Starting point is 00:19:47 And I think one thing that probably is playing in their favor is that when you look at their mortgage book, which is roughly, I think a third, I'm just doing kind of rough math here of their total loan portfolio because they have 95 billion and I think they have 300 or close in the high twos in terms of their gross loan books if i think it's over 300 but i'd have to look at them i'm pretty sure it's over 300 yeah anyways i think right it's probably roughly a third right yeah just kind of looking at that and 54 percent of their loans or sorry 52 is in quebec so the reason why I say that is Quebec is definitely different than Ontario
Starting point is 00:20:26 and BC in terms of, you know, how, you know, crazy prices got. I know it got pretty high in Montreal, but it's not the only place, right? So Quebec's a pretty big province and even Montreal, it wasn't as bad as it was in Toronto, for example. So in in the GTA so they do have some exposure to Ontario but it's in the 30% so it's not it's definitely not as bad so something to to keep in mind there yeah this is gonna be the reverse of pretty much every other Canadian bank like you're gonna see the bulk of them have exposure to Ontario that's gonna be like their top province. Whereas national is a bit different just because it's like more of a, like a reasonable regional player, I guess, in Quebec.

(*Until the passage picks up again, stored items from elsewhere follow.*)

(** X12.  On a map where the planner finds no route, vehicles without a
    path stay where they are for any number of ticks: the drive loop
    returns, no vehicle changes position, state or passenger, no call is
    made on the ride matcher (not even a request for a passenger), and
    each tick draws one random position per vehicle. *)
Theorem Drive_times_stuck (n : nat) vm :
  (forall s g, route_planner s g = []) ->
  Forall (fun v => path_ v = []) (vehicles_ vm) ->
  exists vm',
    Drive_times n route_planner vm = Ok vm' /\
    map (fun v => position_ v) (vehicles_ vm') =
      map (fun v => position_ v) (vehicles_ vm) /\
    map (fun v => state_ v) (vehicles_ vm') =
      map (fun v => state_ v) (vehicles_ vm) /\
    map (fun v => passenger_ v) (vehicles_ vm') =
      map (fun v => passenger_ v) (vehicles_ vm) /\
    calls (world_ vm') = calls (world_ vm) /\
    draws (world_ vm') = (draws (world_ vm) + n * length (vehicles_ vm))%nat.
Proof.
  intros Hnone. revert vm. induction n as [|n IH]; intros vm Hall.
  - exists vm. simpl. repeat split; auto.
  - simpl. unfold Drive.
    destruct (Drive_vehicles_stuck (model_ vm) (distance_per_cycle_ vm)
                (ride_matcher_ vm) (world_ vm) Hnone Hall)
      as (vs' & -> & Hpaths & Hpos & Hst & Hpass).
    simpl.
    destruct (IH (with_vehicles vm vs'
                    {| draws := draws (world_ vm) + length (vehicles_ vm);
                       calls := calls (world_ vm) |}) Hpaths)
      as (vm' & -> & Hpos' & Hst' & Hpass' & Hcalls & Hdraws).
    exists vm'. simpl in *.
    assert (Hlen : length vs' = length (vehicles_ vm)).
    { rewrite <- (length_map (fun v => state_ v) vs'), Hst.
      apply length_map. }
    split; [reflexivity|].
    rewrite Hpos', Hst', Hpass', Hcalls, Hdraws, Hlen.
    repeat split; auto. lia.
Qed.

Lemma Drive_vehicle_first model (distance_per_cycle : F) v w :
  state_ v = no_passenger_requested -> path_ v = [] ->
  exists v' w',
    Drive_vehicle route_planner model distance_per_cycle true v w =
      Ok (v', w') /\
    calls w' =
      calls w ++
      (if routable route_planner v
       then [VehicleRequestsPassenger (id_ v)] else []) /\
    state_ v' =
      (if routable route_planner v then no_passenger_queued
       else no_passenger_requested).
Proof.
  intros Hs Hp. unfold routable.
  destruct (route_planner (position_ v) (destination_ v)) as [|b k] eqn:Hr.
  - rewrite (Drive_vehicle_stuck model distance_per_cycle true v w Hp Hr).
    do 2 eexists. split; [reflexivity|]. simpl. rewrite app_nil_r. auto.
  - unfold Drive_vehicle, Drive_route, AStarSearch, bindM.
    rewrite Hp. cbn [Vehicle_SetPath path_]. rewrite Hr.
    unfold ret, Drive_request. cbn [state_ Vehicle_SetPath]. rewrite Hs.
    cbn [VehicleState_eqb]. unfold RequestPassenger, bindM, tell, ret.
    cbn [Vehicle_SetState state_ VehicleState_eqb id_ Vehicle_SetPath].
    set (u := Vehicle_SetState (Vehicle_SetPath v (b :: k))
                no_passenger_queued).
    destruct (IncrementalMove_cases distance_per_cycle u (next := b)
                eq_refl) as (u' & Hmove & _ & _ & Hsu & _).
    unfold lift. rewrite Hmove.
    unfold Drive_arrival. rewrite Hsu. cbn [state_ u Vehicle_SetState
      VehicleState_eqb].
    destruct (Coordinate_eqb (position_ u') (destination_ u')).
    + rewrite ResetVehicleDestination_random.
      do 2 eexists. split; [reflexivity|]. simpl. auto.
    + do 2 eexists. split; [reflexivity|]. simpl. auto.
Qed.

Lemma Drive_vehicles_first model (distance_per_cycle : F)
    (vs : list (Vehicle F)) w :
  Forall (fun v => state_ v = no_passenger_requested /\ path_ v = []) vs ->
  exists vs' w',
    Drive_vehicles route_planner model distance_per_cycle true vs w =
      Ok (vs', w') /\
    calls w' =
      calls w ++
      map (fun v => VehicleRequestsPassenger (id_ v))
          (filter (routable route_planner) vs) /\
    Forall2 (fun v v' =>
               state_ v' =
               if routable route_planner v then no_passenger_queued
               else no_passenger_requested)
            vs vs'.
Proof.
  intros Hall. revert w.
  induction Hall as [|v rest [Hs Hp] Hrest IH]; intros w.
  - exists [], w. simpl. rewrite app_nil_r. repeat split. constructor.
  - simpl. unfold bindM at 1.
    destruct (Drive_vehicle_first model distance_per_cycle v w Hs Hp)
      as (v' & w1 & -> & Hcalls & Hstate).
    unfold bindM at 1.
    destruct (IH w1) as (rest' & w2 & -> & Hcalls' & Hstates).
    exists (v' :: rest'), w2. split; [reflexivity|].
    split; [|constructor; assumption].
    rewrite Hcalls', Hcalls, <- app_assoc.
    destruct (routable route_planner v); reflexivity.
Qed.

(** X13.  The first tick of a fleet as the constructor leaves it (every
    vehicle in [no_passenger_requested] without a path), with a ride
    matcher attached, returns; it requests a passenger for exactly the
    vehicles the planner finds a route for, in the order of the fleet, and
    leaves those in [no_passenger_queued]; the others stay in
    [no_passenger_requested]. *)
Theorem first_tick_requests vm :
  ride_matcher_ vm = true ->
  Forall (fun v => state_ v = no_passenger_requested /\ path_ v = [])
         (vehicles_ vm) ->
  exists vm',
    Drive route_planner vm = Ok vm' /\
    calls (world_ vm') =
      calls (world_ vm) ++
      map (fun v => VehicleRequestsPassenger (id_ v))
          (filter (routable route_planner) (vehicles_ vm)) /\
    Forall2 (fun v v' =>
               state_ v' =
               if routable route_planner v then no_passenger_queued
               else no_passenger_requested)
            (vehicles_ vm) (vehicles_ vm').
Proof.
  intros Hm Hall. unfold Drive. rewrite Hm.
  destruct (Drive_vehicles_first (model_ vm) (distance_per_cycle_ vm)
              (world_ vm) Hall) as (vs' & w' & -> & Hcalls & Hstates).
  simpl. eexists. split; [reflexivity|]. simpl. auto.
Qed.

End Stuck.

(** ** The overlay at the edges of the map *)

Section Edges.

Import BasicGraphics.

Lemma f32_sub_diag (a : float32) :
  (exists s, f32_sub a a = S754_zero s) \/ f32_sub a a = S754_nan.
Proof.
  unfold f32_sub. destruct a as [s | s | | s m e]; simpl.
  - left. destruct s; eauto.
  - right. now destruct s.
  - now right.
  - left. unfold SFsub. rewrite Z.sub_diag. simpl. eauto.
Qed.

Lemma f32_sub_diag_finite (a : float32) :
  finite32 a = true -> exists s, f32_sub a a = S754_zero s.
Proof.
  intros Ha. destruct (f32_sub_diag a) as [Hz | Hn]; [exact Hz|].
  destruct a as [s | s | | s m e]; try discriminate.
  - destruct s; discriminate.
  - unfold f32_sub, SFsub in Hn. rewrite Z.sub_diag in Hn. discriminate.
Qed.

Lemma f32_div_by_nothing (a d : float32) :
  (exists s, d = S754_zero s) \/ d = S754_nan ->
  finite32 (f32_div a d) = false.
Proof.
  intros [[s ->] | ->]; destruct a as [sa | sa | | sa ma ea]; reflexivity.
Qed.

Lemma f32_mul_not_finite (a b : float32) :
  finite32 a = false -> finite32 (f32_mul a b) = false.
Proof.
  destruct a as [sa | sa | | sa ma ea]; try discriminate; intros _;
    destruct b as [sb | sb | | sb mb eb]; reflexivity.
Qed.

Lemma int_of_f32_not_finite (a : float32) :
  finite32 a = false -> int_of_f32 a = None.
Proof. destruct a; try discriminate; reflexivity. Qed.

(** X15.  On a map without width ([max_lon = min_lon]) or without height
    ([max_lat = min_lat]) the division is by zero (or by NaN), the product
    is an infinity or NaN, and the cast to [int] is undefined for every
    position; so neither drawing function is defined as soon as there is
    something to draw. *)
Theorem degenerate_map_undefined (g : BasicGraphics) :
  max_lon_ g = min_lon_ g \/ max_lat_ g = min_lat_ g ->
  (forall position, centre g position = None) /\
  (forall position rest, DrawIntersections g (position :: rest) = None) /\
  (forall passenger rest, DrawPassengers g (passenger :: rest) = None).
Proof.
  intros Hflat.
  assert (Hcentre : forall position, centre g position = None).
  { intros position. unfold centre, adjust. cbn [fst snd].
    destruct Hflat as [Hlon | Hlat].
    - rewrite Hlon.
      rewrite (int_of_f32_not_finite
                 (f32_mul (f32_div (f32_sub (fst position) (min_lon_ g))
                             (f32_sub (min_lon_ g) (min_lon_ g)))
                    (f32_of_int (cols g)))); [reflexivity|].
      apply f32_mul_not_finite, f32_div_by_nothing, f32_sub_diag.
    - rewrite Hlat.
      rewrite (int_of_f32_not_finite
                 (f32_mul (f32_div (f32_sub (min_lat_ g) (snd position))
                             (f32_sub (min_lat_ g) (min_lat_ g)))
                    (f32_of_int (rows g))));
        [now destruct (int_of_f32 _)|].
      apply f32_mul_not_finite, f32_div_by_nothing, f32_sub_diag. }
  split; [exact Hcentre|]. split.
  - intros position rest. unfold DrawIntersections. simpl.
    now rewrite Hcentre.
  - intros [s d] rest. simpl. now rewrite Hcentre.
Qed.

(** X16.  On a map with a width and a height that are finite and not
    zero, and an image whose size converts to finite floats, the
    north-west corner of the map, [(min_lon, max_lat)], is drawn at the
    pixel (0, 0). *)
Theorem north_west_corner (g : BasicGraphics) :
  finite32 (min_lon_ g) = true ->
  finite32 (max_lat_ g) = true ->
  nonzero32 (f32_sub (max_lon_ g) (min_lon_ g)) = true ->
  nonzero32 (f32_sub (max_lat_ g) (min_lat_ g)) = true ->
  finite32 (f32_of_int (cols g)) = true ->
  finite32 (f32_of_int (rows g)) = true ->
  centre g (min_lon_ g, max_lat_ g) = Some (0, 0)%Z.
Proof.
  intros Hlon Hlat Hwidth Hheight Hcols Hrows.
  unfold centre, adjust. cbn [fst snd].
  destruct (f32_sub_diag_finite _ Hlon) as [sx ->].
  destruct (f32_sub_diag_finite _ Hlat) as [sy ->].
  destruct (f32_sub (max_lon_ g) (min_lon_ g)) as [? | ? | | sw mw ew];
    try discriminate.
  destruct (f32_sub (max_lat_ g) (min_lat_ g)) as [? | ? | | sh mh eh];
    try discriminate.
  destruct (f32_of_int (cols g)) as [sc | ? | | sc mc ec];
    try discriminate;
    destruct (f32_of_int (rows g)) as [sr | ? | | sr mr er];
    try discriminate; reflexivity.
Qed.

End Edges.

(** ** The frame that is shown *)

Section Frames.

Import BasicGraphics.

Variables Image Colour : Type.
Variable img_rows img_cols : Image -> Z.
Variable circle : Image -> Z * Z -> Colour -> Image.
Variable addWeighted : Image -> Image -> Image.
Variable green : Colour.

Implicit Types (s : Screen Image Colour) (bg o r : Image)
  (rest : list Image) (g : BasicGraphics).

Lemma with_images_twice s (a b : list Image) :
  with_images (with_images s a) b = with_images s b.
Proof. reflexivity. Qed.

Lemma draw_circle_on g s bg o r rest (p : float32 * float32)
    (colour : Colour) :
  images_ s = bg :: o :: r :: rest ->
  draw_circle circle g s p colour =
  match centre g p with
  | Some c => Drawn (with_images s (bg :: circle o c colour :: r :: rest))
  | None => Undefined
  end.
Proof.
  intros Himgs. unfold draw_circle, image_at, set_image.
  rewrite Himgs. simpl. now destruct (centre g p).
Qed.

Starting point is 00:21:12 But now with Canadian Western, that's probably going to change a bit, but it's still going to be heavily concentrated in Quebec, which kind of creates a bit of a different dynamic. Because, yeah, it's not as exposed to those massive real estate markets. Yeah, exactly. So the numbers, I was sorry, a little bit off, 54% for Quebec, 30% for Ontario. And then the rest is like Alberta, BC, other provinces are just between four and 7%. So just give people an idea. But overall, I think it was a no cake order for National Bank, probably not what markets wanted to see in terms of provisions for credit losses. So I think that was higher than expected. But I mean, it's been one of the better performing banks, I think, over the last several years. And from what I've seen, the acquisition with
Starting point is 00:22:02 Canadian Western Bank is supposed to close, I think, towards the back half of next year, something like that. It still sounds like it's in the works, just regulatory approval and stuff. But pretty good quarter. Now we'll shift on from the smallest to the biggest one. So you'll go over Royal Bank. Yeah, so Royal Bank reported pretty strong earnings yet again. So earnings per share came in at $3.07 when $3 was expected. So this is the sixth straight quarter in which Royal has posted earnings over and above estimates.

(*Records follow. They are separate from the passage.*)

(** X15: writing a digit on an unsolved cell through the clues view makes
    the cell a clue: the digit is read back, the candidates view refuses the
    key, the view is one longer, every other key reads as before and a
    second assignment is refused.  Deleting the clue again restores the house
    table, the digit counters, the number of solved cells and what both
    views return for every key.  A digit outside 0..8 and the deletion of a
    key that is not a clue are refused without a change. *)
Theorem clues_view_set_del (s : SudokuStateObject) (k : key) (digit : Z) :
  wf_state s → valid_key k → solved_at s k = false →
  (0 ≤ digit < NUMROWS →
   ∃ s1, data_clues_ass_sub s k (Some digit) = (s1, Ok tt)
     ∧ data_clues_subscript s1 k = Ok digit
     ∧ data_candidates_subscript s1 k = Err KeyConflict
     ∧ data_clues_length s1 = data_clues_length s + 1
     ∧ (∀ k', k' ≠ k →
          data_clues_subscript s1 k' = data_clues_subscript s k'
          ∧ data_candidates_subscript s1 k' = data_candidates_subscript s k')
     ∧ (∀ digit', 0 ≤ digit' < NUMROWS →
          data_clues_ass_sub s1 k (Some digit') = (s1, Err KeyConflict))
     ∧ ∃ s2, data_clues_ass_sub s1 k None = (s2, Ok tt)
         ∧ ss_houses s2 = ss_houses s ∧ ss_digits s2 = ss_digits s
         ∧ ss_solved s2 = ss_solved s ∧ ss_skeys s2 = ss_skeys s ∖ {[ k ]}
         ∧ (∀ k', data_clues_subscript s2 k' = data_clues_subscript s k')
         ∧ (∀ k', data_candidates_subscript s2 k' = data_candidates_subscript s k'))
  ∧ (¬ 0 ≤ digit < NUMROWS → data_clues_ass_sub s k (Some digit) = (s, Err BadDigit))
  ∧ data_clues_ass_sub s k None = (s, Err KeyConflict).
Proof.
  intros Hwf Hk Hu. split_and!.
  - intros Hd. unfold data_clues_ass_sub at 1.
    replace ((digit <? 0) || (digit >=? NUMROWS)) with false by (symmetry; clia).
    destruct (assign_clue_ok s k digit Hwf Hk Hu ltac:(lia))
      as (s1 & Hrun & Hwf1 & V1 & D1 & K1 & G1 & C1 & Val1 & CC1 & SC1).
    exists s1. split; [exact Hrun|].
    assert (value_at s1 k = digit) as Hvk by (rewrite Val1 by done; by rewrite decide_True).
    assert (solved_at s1 k = true) as Hs1 by (apply solved_at_digit; by rewrite Hvk).
    assert (∀ k', valid_key k' → k' ≠ k → solved_at s1 k' = solved_at s k') as Hsame.
    { intros k' Hk' Hne. apply solved_at_value. rewrite Val1 by done.
      by rewrite decide_False. }
    split_and!.
    + by rewrite data_clues_subscript_spec, decide_True, Hs1, Hvk.
    + by rewrite data_candidates_subscript_spec, decide_True, Hs1.
    + unfold data_clues_length. by rewrite V1.
    + intros k' Hne. rewrite !data_clues_subscript_spec, !data_candidates_subscript_spec.
      case_decide as Hk'; [|done]. rewrite Hsame, C1, Val1 by done.
      by rewrite decide_False.
    + intros digit' Hd'. unfold data_clues_ass_sub.
      replace ((digit' <? 0) || (digit' >=? NUMROWS)) with false by (symmetry; clia).
      unfold assign_clue. rewrite (UNPACK_KEY_valid k Hk). destruct k as [x y].
      unfold solved_at in Hs1. cbn [fst snd] in Hs1. by rewrite Hs1.
    + destruct (delete_clue_ok s1 k Hwf1 Hk Hs1)
        as (s2 & Hrun2 & Hwf2 & V2 & D2 & K2 & G2 & C2 & Val2 & CC2 & SC2).
      exists s2. split; [exact Hrun2|].
      assert (∀ k', valid_key k' → solved_at s2 k' = solved_at s k') as Hsame2.
      { intros k' Hk'. destruct (decide (k' = k)) as [->|Hne].
        - rewrite Hu. unfold solved_at, CELL_FILLED. fold (value_at s2 k).
          rewrite Val2 by done. by rewrite decide_True.
        - rewrite <- Hsame by done. apply solved_at_value. rewrite Val2 by done.
          by rewrite decide_False. }
      split_and!.
      * apply houses_ext; [by apply wf_state_houses_wf..| |].
        -- intros h Hh. fold (solved_count s2 h) (solved_count s h).
           rewrite SC2, SC1 by done.
           rewrite (hits_CELL_GROUP s s1) by apply G1. lia.
        -- intros h d Hh Hdd. fold (cand_count s2 h d) (cand_count s h d).
           rewrite CC2, CC1 by done.
           rewrite (hits_CELL_GROUP s s1) by apply G1. rewrite C1. lia.
      * rewrite D2, D1, Hvk. apply zupd_zupd_inverse.
      * rewrite V2, V1. lia.
      * rewrite K2, K1. apply set_eq. intros k'.
        rewrite !elem_of_difference, elem_of_union. tauto.
      * intros k'. rewrite !data_clues_subscript_spec. case_decide as Hk'; [|done].
        rewrite Hsame2 by done. destruct (solved_at s k') eqn:Hsk; [|done].
        assert (k' ≠ k) as Hne by (intros ->; congruence).
        rewrite Val2, decide_False by done. rewrite Val1 by done. by rewrite decide_False.
      * intros k'. rewrite !data_candidates_subscript_spec. case_decide as Hk'; [|done].
        by rewrite Hsame2, C2, C1.
  - intros Hd. unfold data_clues_ass_sub.
    replace ((digit <? 0) || (digit >=? NUMROWS)) with true by (symmetry; clia).
    reflexivity.
  - unfold data_clues_ass_sub, delete_clue. rewrite (UNPACK_KEY_valid k Hk).
    destruct k as [x y]. unfold solved_at in Hu. cbn [fst snd] in Hu. by rewrite Hu.
Qed.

Starting point is 00:22:36 So loan growth remains pretty strong across pretty much all segments. Personal loans grew by 4%, commercial by 12%. The company is also seeing 8% plus growth in deposits across personal and commercial accounts. And just with me, you know, going over a lot of the big banks last week, I mean, this seems like the highest rate of deposits, you know, among the major banks, which is definitely a good sign as well. I mean, when we look to the underlying growth of the company, not including HSBC, which will kind of give investors a better indicator of organic growth. So net income is up 9% year over year and revenue grew by double digits. So, I mean, while many of the other banks are struggling to report, you know, earnings growth in 2024 just because of the macro environment or whether it be other particular struggles. I mean, with the case of TD, it's the anti-money laundering. Royal just, they continue to perform just fine.
Starting point is 00:23:30 The company's PCL ratio, which again would measure the amount of PCLs the company has relative to their entire loan book, that came in at 35 basis points, which is only up one point year over year, but it's up eight points quarter over quarter. So provisions for credit losses came in 27% higher than the third quarter of 2024. So I'm pretty surprised that the market reacted so positively to Royal's earnings. I mean, it must just be because the underlying growth is so strong. Like after all the company's pre-provision, pre-tax earnings, they grew by 31% year over year. So, I mean, they're more than offsetting a lot of those provisions with just strong underlying growth. The company's gross and paired loans ratio came in at 59 basis points, which is one of the ratios, the better ratios among major banks.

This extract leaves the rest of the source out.